As residential and commercial properties witness a slowdown, developers are diversifying by investing in businesses that could fetch good returns ahead, which in turn would spread the risk and build a new class of assets.
For instance, Mumbai-based RNA Corp—so far into residential and commercial development, is venturing into the hospitality business. The company plans to set up three hotels in Mumbai with an investment of Rs 800 crore.
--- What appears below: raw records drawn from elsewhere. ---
(** * fcc-go: the URL shortener and the exercise tracker over a document store

    A shallow embedding of [shorturldao.go] and [exercisedao.go].  The Go
    functions are written as pure functions over an explicit collection
    state; the library calls they make ([strconv], [time], [primitive], the
    collection operations of the MongoDB driver) are modelled next to them.
    The collections are in-memory and sound: an operation fails only in the
    ways its model lists, and [json.Marshal] of the structs at hand does not
    fail, so the branches of the source that only log such failures are
    left out. *)

From Stdlib Require Import ZArith Ascii Lia Permutation Sorted.
From Stdlib Require String.
From stdpp Require Import gmap strings list fin_maps.

Local Open Scope Z_scope.
Local Set Warnings "-register-all".

(** [err == nil], for a call whose result and error are kept as an option. *)
Definition isSome {A : Type} (o : option A) : bool :=
  match o with
  | Some _ => true
  | None => false
  end.

(** ** [strconv]: decimal parsing and base-n formatting *)

Module strconv.

Definition isDigit (c : ascii) : bool :=
  ((48 <=? N_of_ascii c) && (N_of_ascii c <=? 57))%N.

Definition digitVal (c : ascii) : Z := Z.of_N (N_of_ascii c) - 48.

Fixpoint leadingInt (s : string) (acc : Z) : option Z :=
  match s with
  | EmptyString => Some acc
  | String c r =>
      if isDigit c then leadingInt r (acc * 10 + digitVal c) else None
  end.

(** Go's [int] on the 64-bit targets. *)
Definition minInt : Z := - 2 ^ 63.
Definition maxInt : Z := 2 ^ 63 - 1.

(** [strconv.Atoi]: an optional sign, then one or more decimal digits, the
    value within [int]; [None] stands for a non-nil error. *)
Definition Atoi (s : string) : option Z :=
  match s with
  | EmptyString => None
  | String c r =>
      let '(neg, body) :=
        if Ascii.eqb c "-" then (true, r)
        else if Ascii.eqb c "+" then (false, r)
        else (false, s) in
      match body with
      | EmptyString => None
      | _ =>
          match leadingInt body 0 with
          | None => None
          | Some n =>
              let v := if neg then - n else n in
              if (minInt <=? v) && (v <=? maxInt) then Some v else None
          end
      end
  end.

(** The digit alphabet of [FormatInt]: 0-9 then a-z. *)
Definition digitChar (d : Z) : ascii :=
  if d <? 10 then ascii_of_N (Z.to_N (48 + d)) else ascii_of_N (Z.to_N (87 + d)).

(** The loop of [formatBits]: [for u >= b { a[i] = digits[u%b]; u /= b }]
    and the last digit [a[i] = digits[u]]. *)
Fixpoint formatBits (fuel : nat) (u b : Z) (acc : string) : string :=
  match fuel with
  | O => acc
  | S fuel' =>
      if b <=? u
      then formatBits fuel' (u / b) b (String (digitChar (u mod b)) acc)
      else String (digitChar u) acc
  end.

(** [strconv.FormatInt i base], for [2 <= base <= 36]. *)
Definition FormatInt (i base : Z) : string :=
  let u := Z.abs i in
  let a := formatBits (S (Z.to_nat (Z.log2 u))) u base EmptyString in
  if i <? 0 then String "-" a else a.

End strconv.

(** ** [time]: the layout [2006-01-02] *)

Module time.

(** A [time.Time] as the store holds it: milliseconds since the Unix
    epoch (a BSON datetime). *)
Abbreviation Time := Z.

Definition isLeap (y : Z) : bool :=
  (y mod 4 =? 0) && (negb (y mod 100 =? 0) || (y mod 400 =? 0)).

Definition daysIn (m y : Z) : Z :=
  if m =? 2 then (if isLeap y then 29 else 28)
  else if (m =? 4) || (m =? 6) || (m =? 9) || (m =? 11) then 30
  else 31.

(** Days from 1970-01-01 to the civil date [y-m-d]. *)
Definition daysSinceEpoch (y m d : Z) : Z :=
  let y' := if m <=? 2 then y - 1 else y in
  let era := y' / 400 in
  let yoe := y' - era * 400 in
  let mp := if 2 <? m then m - 3 else m + 9 in
  let doy := (153 * mp + 2) / 5 + d - 1 in
  let doe := yoe * 365 + yoe / 4 - yoe / 100 + doy in
  era * 146097 + doe - 719468.

Definition Date (y m d : Z) : Time := daysSinceEpoch y m d * 86400000.

(** [n] leading decimal digits of [s], and the rest. *)
Fixpoint getnum (n : nat) (s : string) (acc : Z) : option (Z * string) :=
  match n with
  | O => Some (acc, s)
  | S n' =>
      match s with
      | String c r =>
          if strconv.isDigit c
          then getnum n' r (acc * 10 + strconv.digitVal c)
          else None
      | EmptyString => None
      end
  end.

Definition skip (c : ascii) (s : string) : option string :=
  match s with
  | String c' r => if Ascii.eqb c c' then Some r else None
  | EmptyString => None
  end.

(** [time.Parse("2006-01-02", value)]: four digits, two digits, two
    digits, nothing after; the month within 1..12 and the day within the
    month.  The instant is midnight UTC. *)
Definition Parse (value : string) : option Time :=
  match getnum 4 value 0 with
  | None => None
  | Some (year, v1) =>
  match skip "-" v1 with
  | None => None
  | Some v2 =>
  match getnum 2 v2 0 with
  | None => None
  | Some (month, v3) =>
  match skip "-" v3 with
  | None => None
  | Some v4 =>
  match getnum 2 v4 0 with
  | None => None
  | Some (day, rest) =>
      match rest with
      | EmptyString =>
          if (1 <=? month) && (month <=? 12) &&
             (1 <=? day) && (day <=? daysIn month year)
          then Some (Date year month day)
          else None
      | _ => None
      end
  end end end end end.

End time.

(** ** [primitive]: object ids *)

Module primitive.

(** An [ObjectID] is kept as its canonical (lower-case) 24-digit hex
    string, the value of [ObjectID.Hex]. *)
Abbreviation ObjectID := string.

Definition isHex (c : ascii) : bool :=
  let n := N_of_ascii c in
  (((48 <=? n) && (n <=? 57)) || ((97 <=? n) && (n <=? 102)) ||
   ((65 <=? n) && (n <=? 70)))%N.

Definition toLower (c : ascii) : ascii :=
  let n := N_of_ascii c in
  if ((65 <=? n) && (n <=? 90))%N then ascii_of_N (n + 32) else c.

Fixpoint allHex (s : string) : bool :=
  match s with
  | EmptyString => true
  | String c r => isHex c && allHex r
  end.

Fixpoint lower (s : string) : string :=
  match s with
  | EmptyString => EmptyString
  | String c r => String (toLower c) (lower r)
  end.

Definition ObjectIDFromHex (s : string) : option ObjectID :=
  if (String.length s =? 24)%nat && allHex s then Some (lower s) else None.

Definition IsValidObjectID (s : string) : bool :=
  isSome (ObjectIDFromHex s).

End primitive.

(** ** [encoding/json]: the payloads handed to the HTTP layer *)

Module json.

Inductive value : Type :=
| JString (s : string)
| JNumber (n : Z)
| JTime (t : time.Time)
| JArray (items : list value)
| JObject (fields : list (string * value)).

(** A byte slice returned to the handler, kept as the JSON text it holds:
    [Nil] is the nil slice (an empty response body), [Text v] the
    encoding of [v]; a literal of the source is written as its value. *)
Inductive Bytes : Type :=
| Nil
| Text (v : value).

Fixpoint lookup (k : string) (fields : list (string * value)) : option value :=
  match fields with
  | [] => None
  | (k', v) :: rest => if String.eqb k k' then Some v else lookup k rest
  end.

(** The member [k] of an object. *)
Definition field (k : string) (v : value) : option value :=
  match v with
  | JObject fields => lookup k fields
  | _ => None
  end.

Definition bodyField (k : string) (b : Bytes) : option value :=
  match b with
  | Nil => None
  | Text v => field k v
  end.

(** [ErrorMessage{Content: msg}] marshalled, and the literal error
    objects of the source: one member, error, holding [msg]. *)
Definition error (msg : string) : Bytes :=
  Text (JObject [("error", JString msg)]).

End json.

(** ** [shorturldao.go] *)

Module shorturl.

(** A document of the URL collection.  The collection is kept in
    insertion order and documents are never removed, so a document's
    [_id] is its position. *)
Record urlDoc : Type := mkDoc {
  original_url : string;
  short_url : string;
  times_visited : Z
}.

Abbreviation Collection := (list urlDoc).

Record urlDBRecord : Type := {
  ID : nat;
  OriginalURL : string;
  ShortURL : string;
  TimesVisited : Z
}.

Record urlReceipt : Type := {
  rOriginalURL : string;
  rShortURL : string
}.

Definition marshalReceipt (r : urlReceipt) : json.Bytes :=
  json.Text (json.JObject [("original_url", json.JString (rOriginalURL r));
                           ("short_url", json.JString (rShortURL r))]).

(** *** The collection operations the file calls *)

Inductive InsertError : Type := DuplicateKey | OtherError.

Definition CountDocuments (c : Collection) : Z := Z.of_nat (length c).

(** The first position at or after [i] whose document satisfies [p]. *)
Fixpoint findFrom (p : urlDoc -> bool) (i : nat) (c : Collection)
  : option (nat * urlDoc) :=
  match c with
  | [] => None
  | d :: rest => if p d then Some (i, d) else findFrom p (S i) rest
  end.

Definition FindOne (p : urlDoc -> bool) (c : Collection) : option (nat * urlDoc) :=
  findFrom p 0 c.

Definition byOriginalURL (u : string) (d : urlDoc) : bool :=
  String.eqb (original_url d) u.

Definition byShortURL (s : string) (d : urlDoc) : bool :=
  String.eqb (short_url d) s.

(** [InsertOne] under the collection's unique index on [original_url]
    (the one [mongo.IsDuplicateKeyError] answers to). *)
Definition InsertOne (d : urlDoc) (c : Collection) : Collection * option InsertError :=
  match FindOne (byOriginalURL (original_url d)) c with
  | Some _ => (c, Some DuplicateKey)
  | None => (c ++ [d], None)
  end.

Definition incVisited (d : urlDoc) : urlDoc :=
  mkDoc (original_url d) (short_url d) (times_visited d + 1).

(** [UpdateOne({_id: i}, {$inc: {times_visited: 1}})]. *)
Definition UpdateOne (i : nat) (c : Collection) : Collection :=
  alter incVisited i c.

Definition decodeRecord (x : nat * urlDoc) : urlDBRecord :=
  {| ID := fst x; OriginalURL := original_url (snd x);
     ShortURL := short_url (snd x); TimesVisited := times_visited (snd x) |}.

Definition decodeReceipt (x : nat * urlDoc) : urlReceipt :=
  {| rOriginalURL := original_url (snd x); rShortURL := short_url (snd x) |}.

(** *** [insertURL] *)
Definition insertURL (newURL : string) (c : Collection) : Collection * json.Bytes :=
  let dbSize := CountDocuments c in
  let shortURL := strconv.FormatInt dbSize 36 in
  let newDoc := mkDoc newURL shortURL 0 in
  match InsertOne newDoc c with
  | (c', Some DuplicateKey) =>
      (* This URL is already in the database, so find its record *)
      let oldDoc :=
        match FindOne (byOriginalURL newURL) c' with
        | Some x => decodeReceipt x
        | None => {| rOriginalURL := ""; rShortURL := "" |}
        end in
      (c', marshalReceipt oldDoc)
  | (c', Some OtherError) =>
      (c', json.error "failed when inserting into database")
  | (c', None) =>
      (c', marshalReceipt {| rOriginalURL := newURL; rShortURL := shortURL |})
  end.

(** *** [getOriginalURL] *)
Definition getOriginalURL (sURL : string) (c : Collection) : Collection * string :=
  match FindOne (byShortURL sURL) c with
  | None => (c, "")
  | Some x =>
      let foundDoc := decodeRecord x in
      (UpdateOne (ID foundDoc) c, OriginalURL foundDoc)
  end.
“We want to own new assets which could give us steady income. Residential projects go out of hand when completely sold out,” said Manoj John, vice president (Corporate Planning), RNA Corp. The company is planning to foray into lifestyle resorts and hospitals business too.
“We foresee tremendous opportunity in this business. Diversifying is a strategic decision as it would de-risk the business from the real estate cycle,” he said.
Pune’s Sahil group, which has assets worth Rs 500 crore, has been developing residential and hotel projects. It is now venturing into the business of managing hotels by partnering with a leading international hotel chain to run its hotels through management contracts.
“I am convinced that running hotels would be a lucrative business. Many developers are setting up hotels but don’t know how to run them. We will manage the hotels for them for a fee and make money,” Vinay Phadnis, chairman and managing director, Sahil group said adding that there was enormous opportunity in that line of business.
Delhi-based Vatika Group with assets worth Rs 12,000 crore, is already into residential, commercial, hospitality and a couple of restaurants in Gurgaon. It is aggressively rolling out restaurants in six different formats across key locations.